Copy out, word for word, the lines from the start of the data below through the line containing "then label Director", and no others.

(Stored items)
● ● ● ● ●

(** [title] is [None] for a missing value ([pd.isna]). *)
Definition classify_seniority_level (title : option string) : string :=
  match title with
  | None => label Unknown
  | Some t =>
      if String.eqb t "" then label Unknown
      else
        let title_lower := Py.lower t in
        if Py.any_in c_level_words title_lower then label CLevel
        else if Py.any_in senior_vp_words title_lower then label SeniorVP
        else if Py.any_in vp_words title_lower then label VP
        else if Py.any_in senior_director_words title_lower
             then label SeniorDirector
        else if Py.contains "director" title_lower then label Director
        else if Py.any_in senior_manager_words title_lower
             then label SeniorManager
        else if Py.contains "manager" title_lower then label Manager
        else label IndividualContributor
  end.

End Seniority.

(** ** [artist_brand_matching.ArtistBrandMatcher] *)

Module Matcher.

Local Open Scope Q_scope.

(** *** Static tables *)

(** [create_industry_attribute_map]: consumer attribute keyword to the
    brand-industry keywords it goes with. *)
Definition create_industry_attribute_map : Py.dict (list string) :=
  [ ("hard seltzer", ["beer, wine, liquor"; "alcoholic beverages"; "beverage"]);
    ("coffee houses", ["restaurants"; "coffee"; "qsr"; "starbucks"; "dunkin"]);
    ("dog owners", ["pet supplies"; "pet food"; "pet care"]);
    ("movie goers", ["entertainment"; "streaming"; "media"; "theaters"]);
    ("travelers", ["airlines"; "hotels"; "travel"; "hospitality"]);
    ("vapers", ["tobacco"; "vaping"; "nicotine"]);
    ("tea drinkers", ["beverages"; "tea"; "non-alcoholic"]);
    ("moms", ["packaged foods"; "household"; "retail"; "grocery"]);
    ("dads", ["automotive"; "tools"; "sports"; "beer"]);
    ("married", ["insurance"; "financial"; "home improvement"]);
    ("quality conscious", ["premium"; "luxury"; "high-end"]);
    ("budget conscious", ["discount"; "value"; "walmart"; "dollar"]);
    ("horror tv viewers", ["streaming"; "entertainment"]);
    ("reality tv viewers", ["entertainment"; "media"]);
    ("podcast listeners", ["media"; "audio"; "streaming"]);
    ("streamers", ["streaming"; "entertainment"; "gaming"]);
    ("cosmetics", ["cosmetics"; "beauty"; "personal care"]);
    ("snack food", ["packaged foods"; "snacks"; "chips"]);
    ("fast casual", ["restaurants"; "qsr"; "fast food"]);
    ("hybrid drivers", ["automotive"; "eco-friendly"; "sustainable"]);
    ("suv drivers", ["automotive"; "trucks"; "vehicles"]) ]%string.

(** [self.industry_attribute_map], set once in [__init__]. *)
Definition industry_attribute_map : Py.dict (list string) :=
  create_industry_attribute_map.

(** [age_map] of [calculate_age_similarity], in the order of the source. *)
Definition age_map : Py.dict (Z * Z) :=
  [ ("16-20", (16, 20)); ("21-29", (21, 29)); ("28-43", (28, 43));
    ("30-39", (30, 39)); ("40-49", (40, 49)); ("44-59", (44, 59));
    ("50-59", (50, 59)); ("60+", (60, 75)) ]%Z%string.

(** [income_brackets] of [calculate_income_similarity]. *)
Definition income_brackets : Py.dict Q :=
  [ ("Less than $30K", 1); ("$25,000 - $50,000", 2); ("$30K-$49K", 2);
    ("$50K-$74K", 3); ("$50,000 - $100,000", 3.5); ("$75K-$125k", 4);
    ("$100,000 - $150,000", 5); ("$125K or More", 6); ("$150,000+", 6) ].

(** *** Records *)

(** The dict built by [parse_artist_audience]: one table per section. *)
Record artist_audience : Type := mkAudience {
  gender : Py.dict Q;
  ethnicity : Py.dict Q;
  income : Py.dict Q;
  age : Py.dict Q;
  attributes : Py.dict Q
}.

Record artist : Type := mkArtist {
  name : string;
  audience_parsed : artist_audience
}.

(** The value of a brand's [AudienceParsed] column as
    [calculate_match_score] tells it apart: a dict of text fields, a list
    of such dicts, or anything else. *)
Inductive brand_audience : Type :=
| AudDict (d : Py.dict string)
| AudList (l : list (Py.dict string))
| AudOther.

Record brand : Type := mkBrand {
  Industries : string;
  AudienceParsed : brand_audience
}.

(** *** Age *)

(** First entry of [age_map] whose label occurs in the brand's text. *)
Definition brand_age_range (brand_age : string) : option (Z * Z) :=
  match find (fun e => Py.contains (fst e) brand_age) age_map with
  | Some (_, age_tuple) => Some age_tuple
  | None => None
  end.

(** [any(str(x) in group for x in range(lo, hi + 1))] *)
Definition mentions_age (age_tuple : Z * Z) (artist_age_group : string) : bool :=
  existsb (fun x => Py.contains (Py.str_of_nat x) artist_age_group)
          (Py.range_incl (Z.to_nat (fst age_tuple)) (Z.to_nat (snd age_tuple))).

(** First entry of [age_map] one of whose ages occurs in the group label:
    the entry at which the inner loop stops. *)
Definition artist_age_range (artist_age_group : string) : option (Z * Z) :=
  match find (fun e => mentions_age (snd e) artist_age_group) age_map with
  | Some (_, age_tuple) => Some age_tuple
  | None => None
  end.

(** The range the loop gives an artist's age group: that of
    [artist_age_range] for a label with "Years Old" in it, none for
    another label. *)
Definition bucket_range (artist_age_group : string) : option (Z * Z) :=
  if Py.contains "Years Old" artist_age_group
  then artist_age_range artist_age_group
  else None.

Definition overlap_of (age_tuple brand_range : Z * Z) : Z :=
  Z.max 0 (Z.min (snd age_tuple) (snd brand_range)
           - Z.max (fst age_tuple) (fst brand_range)).

Definition max_overlap_of (age_tuple brand_range : Z * Z) : Z :=
  Z.min (snd age_tuple - fst age_tuple) (snd brand_range - fst brand_range).

(** One pass of the loop over [artist_age.items()]; the accumulator is
    [(total_score, total_weight)]. *)
Definition age_step (brand_range : Z * Z) (acc : Q * Q) (entry : string * Q)
  : Q * Q :=
  let '(artist_age_group, index) := entry in
  if Py.contains "Years Old" artist_age_group then
    match artist_age_range artist_age_group with
    | Some age_tuple =>
        let overlap := overlap_of age_tuple brand_range in
        let max_overlap := max_overlap_of age_tuple brand_range in
        if (0 <? max_overlap)%Z then
          let overlap_score := inject_Z overlap / inject_Z max_overlap in
          let weight := 1 + Py.max 0 index in
          (fst acc + overlap_score * weight, snd acc + weight)
        else acc
    | None => acc
    end
  else acc.

Definition calculate_age_similarity (artist_age : Py.dict Q) (brand_age : string)
  : Q :=
  match brand_age_range brand_age with
  | None => 0.5
  | Some brand_range =>
      let '(total_score, total_weight) :=
        fold_left (age_step brand_range) artist_age (0, 0) in
      if Py.gt total_weight 0 then total_score / total_weight else 0.5
  end.

(** *** Gender *)

Definition calculate_gender_similarity (artist_gender : Py.dict Q)
  (brand_gender : string) : Q :=
  if (String.eqb brand_gender "All Genders" || Py.is_empty artist_gender)%bool
  then 0.75
  else
    let female_pct := Py.get artist_gender "Female" 0 in
    let male_pct := Py.get artist_gender "Male" 0 in
    if (Py.gt female_pct 0.6 && Py.contains "Female" brand_gender)%bool then 0.9
    else if (Py.gt male_pct 0.6 && Py.contains "Male" brand_gender)%bool then 0.9
    else if Py.lt (Qabs (female_pct - 0.5)) 0.1 then 0.8
    else 0.6.

(** *** Income *)

(** First bracket whose label occurs in the brand's text: where the
    loop over [income_brackets.items()] stops. *)
Definition brand_income_bracket (brand_income : string) : option (string * Q) :=
  find (fun e => Py.contains (fst e) brand_income) income_brackets.

(** Level of that bracket, 3.5 when there is none. *)
Definition brand_income_level (brand_income : string) : Q :=
  match brand_income_bracket brand_income with
  | Some (_, level) => level
  | None => 3.5
  end.

(** One pass of the loop over [artist_income.items()]; the accumulator is
    [(artist_level, total_weight)]. *)
Definition income_step (acc : Q * Q) (entry : string * Q) : Q * Q :=
  let '(bracket, index) := entry in
  match Py.lookup income_brackets bracket with
  | Some level =>
      let weight := 1 + Py.max 0 index in
      (fst acc + level * weight, snd acc + weight)
  | None => acc
  end.

(** Weighted average level of the artist's brackets, 3.5 when no bracket
    is known. *)
Definition artist_income_level (artist_income : Py.dict Q) : Q :=
  let '(artist_level, total_weight) :=
    fold_left income_step artist_income (0, 0) in
  if Py.gt total_weight 0 then artist_level / total_weight else 3.5.

Definition income_distance (artist_income : Py.dict Q) (brand_income : string)
  : Q :=
  Qabs (artist_income_level artist_income - brand_income_level brand_income).

Definition calculate_income_similarity (artist_income : Py.dict Q)
  (brand_income : string) : Q :=
  let distance := income_distance artist_income brand_income in
  let similarity := 1 - distance / 5 in
  Py.max 0 (Py.min 1 similarity).

(** *** Ethnicity *)


Definition calculate_ethnicity_similarity (artist_ethnicity : Py.dict Q)
  (brand_ethnicity : string) : Q :=
  if (Py.is_empty artist_ethnicity || negb (Py.truthy brand_ethnicity))%bool
  then 0.7
  else
    let score := 0.5 in
    let hit (word : string) : bool :=
      (Py.contains word brand_ethnicity
       && Py.gt (Py.get artist_ethnicity word 0) 0)%bool in
    let bump (word : string) : Q :=
      score + 0.3 * (1 + Py.get artist_ethnicity word 0) in
    let score :=
      if hit "White" then bump "White"
      else if hit "Hispanic" then bump "Hispanic"
      else if hit "African American" then bump "African American"
      else if hit "Asian" then bump "Asian"
      else score in
    Py.min 1 score.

● ● ● ● ●

■ Exercise output
(** [title] is [None] for a missing value ([pd.isna]). *)
Definition classify_seniority_level (title : option string) : string :=
  match title with
  | None => label Unknown
  | Some t =>
      if String.eqb t "" then label Unknown
      else
        let title_lower := Py.lower t in
        if Py.any_in c_level_words title_lower then label CLevel
        else if Py.any_in senior_vp_words title_lower then label SeniorVP
        else if Py.any_in vp_words title_lower then label VP
        else if Py.any_in senior_director_words title_lower
             then label SeniorDirector
        else if Py.contains "director" title_lower then label Director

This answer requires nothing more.